Definition request_headers (gatewayURI : string) (w : W) (st : streamState) (headers : list (string * string * string))
    : W * list ProcessingResponse * next_state :=
  if st_started st then (w, [], Closed (Some "duplicate ext_proc request headers"%string))
  else
    let st := st <| st_started := true |> <| st_headers := headerMap headers |> in
    match resolvePrincipal w gatewayURI (header_of st "x-forwarded-client-cert") with
    | Err m => (w, [Immediate StatusForbidden m], Closed None)
    | Ok binding => (w, [ContinueRequestHeaders], Next (st <| st_binding := binding |>))
    end.

Definition too_large (seen chunk : string) : bool :=
  maxExtProcBodyBytes <? Z.of_nat (String.length seen) + Z.of_nat (String.length chunk).
Definition request_body (w : W) (st : streamState) (chunk : string) (endOfStream : bool) : W * list ProcessingResponse * next_state :=
  if too_large (st_requestBody st) chunk
  then (w, [Immediate StatusTooLarge "governed request body exceeds 1 MiB"], Closed None)
  else
    let st := st <| st_requestBody := st_requestBody st +:+ chunk |> in
    if negb endOfStream then (w, [ContinueRequestBody None], Next st)
    else match admitAndClaim w st with
    | (w, Err m) => (w, [Immediate StatusForbidden m], Closed None)
    | (w, Ok st) =>
      (w, [ContinueRequestBody (if String.eqb (rt_SelectedModel (st_route st)) "" then None else Some (st_route st, st_requestBody st))], Next st)
    end.

Definition response_headers (w : W) (st : streamState) : W * list ProcessingResponse * next_state :=
  if String.eqb (st_requestID st) "" then (w, [ContinueResponseHeaders], Next st)
  else match dispatch w st "delivered" DispatchDelivered with
  | (w, Some m) => (w, [], Closed (Some m))
  | (w, None) => (w, [ContinueResponseHeaders], Next st)
  end.

Definition reported_usage (st : streamState) : list UsageQuantity :=
  let '(usage, validEnvelope) := parseUsage (st_responseBody st) (st_settlementBases st) (st_route st) in
  if validEnvelope then usage else [].
Definition response_body (w : W) (st : streamState) (chunk : string) (endOfStream : bool) : W * list ProcessingResponse * next_state :=
  if too_large (st_responseBody st) chunk
  then (w, [], Closed (Some "provider response body exceeds 1 MiB; liability remains unresolved"%string))
  else
    let st := st <| st_responseBody := st_responseBody st +:+ chunk |> in
    if endOfStream && negb (String.eqb (st_requestID st) "") then
      match settle w st (reported_usage st) with
      | (w, Some m) => (w, [], Closed (Some m))
      | (w, None) => (w, [ContinueResponseBody], Next st)
      end
    else (w, [ContinueResponseBody], Next st).

Definition step (gatewayURI : string) (w : W) (st : streamState) (msg : ProcessingRequest) : W * list ProcessingResponse * next_state :=
  match msg with
  | RequestHeaders headers => request_headers gatewayURI w st headers
  | RequestBody chunk endOfStream => request_body w st chunk endOfStream
  | ResponseHeaders => response_headers w st
  | ResponseBody chunk endOfStream => response_body w st chunk endOfStream
  | Unsupported => (w, [], Closed (Some "unsupported ext_proc message"%string))
  end.

(** The loop of [Process], until the gateway closes the stream. *)
Fixpoint process (gatewayURI : string) (w : W) (st : streamState) (messages : list ProcessingRequest)
    : W * list ProcessingResponse * option error :=
  match messages with
  | [] => (w, [], None)
  | msg :: rest =>
    let '(w, out, next) := step gatewayURI w st msg in
    match next with
    | Closed e => (w, out, e)
    | Next st => let '(w, more, e) := process gatewayURI w st rest in (w, out ++ more, e)
    end
  end.
Definition Process (w : W) (peer : option (list string)) (messages : list ProcessingRequest) : W * list ProcessingResponse * option error :=
  match authorizeGatewayTransport s peer with
  | Err m => (w, [], Some m)
  | Ok gatewayURI => process gatewayURI w new_stream messages
  end.
End filter.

********

Write out exactly the lines above from the line with "m) => (w, [Immediate StatusForbidden m], Closed None)" through the line with "if validEnvelope then usage else [].", both of them included, and leave out all other lines.

    | (w, Err m) => (w, [Immediate StatusForbidden m], Closed None)
    | (w, Ok st) =>
      (w, [ContinueRequestBody (if String.eqb (rt_SelectedModel (st_route st)) "" then None else Some (st_route st, st_requestBody st))], Next st)
    end.

Definition response_headers (w : W) (st : streamState) : W * list ProcessingResponse * next_state :=
  if String.eqb (st_requestID st) "" then (w, [ContinueResponseHeaders], Next st)
  else match dispatch w st "delivered" DispatchDelivered with
  | (w, Some m) => (w, [], Closed (Some m))
  | (w, None) => (w, [ContinueResponseHeaders], Next st)
  end.

Definition reported_usage (st : streamState) : list UsageQuantity :=
  let '(usage, validEnvelope) := parseUsage (st_responseBody st) (st_settlementBases st) (st_route st) in
  if validEnvelope then usage else [].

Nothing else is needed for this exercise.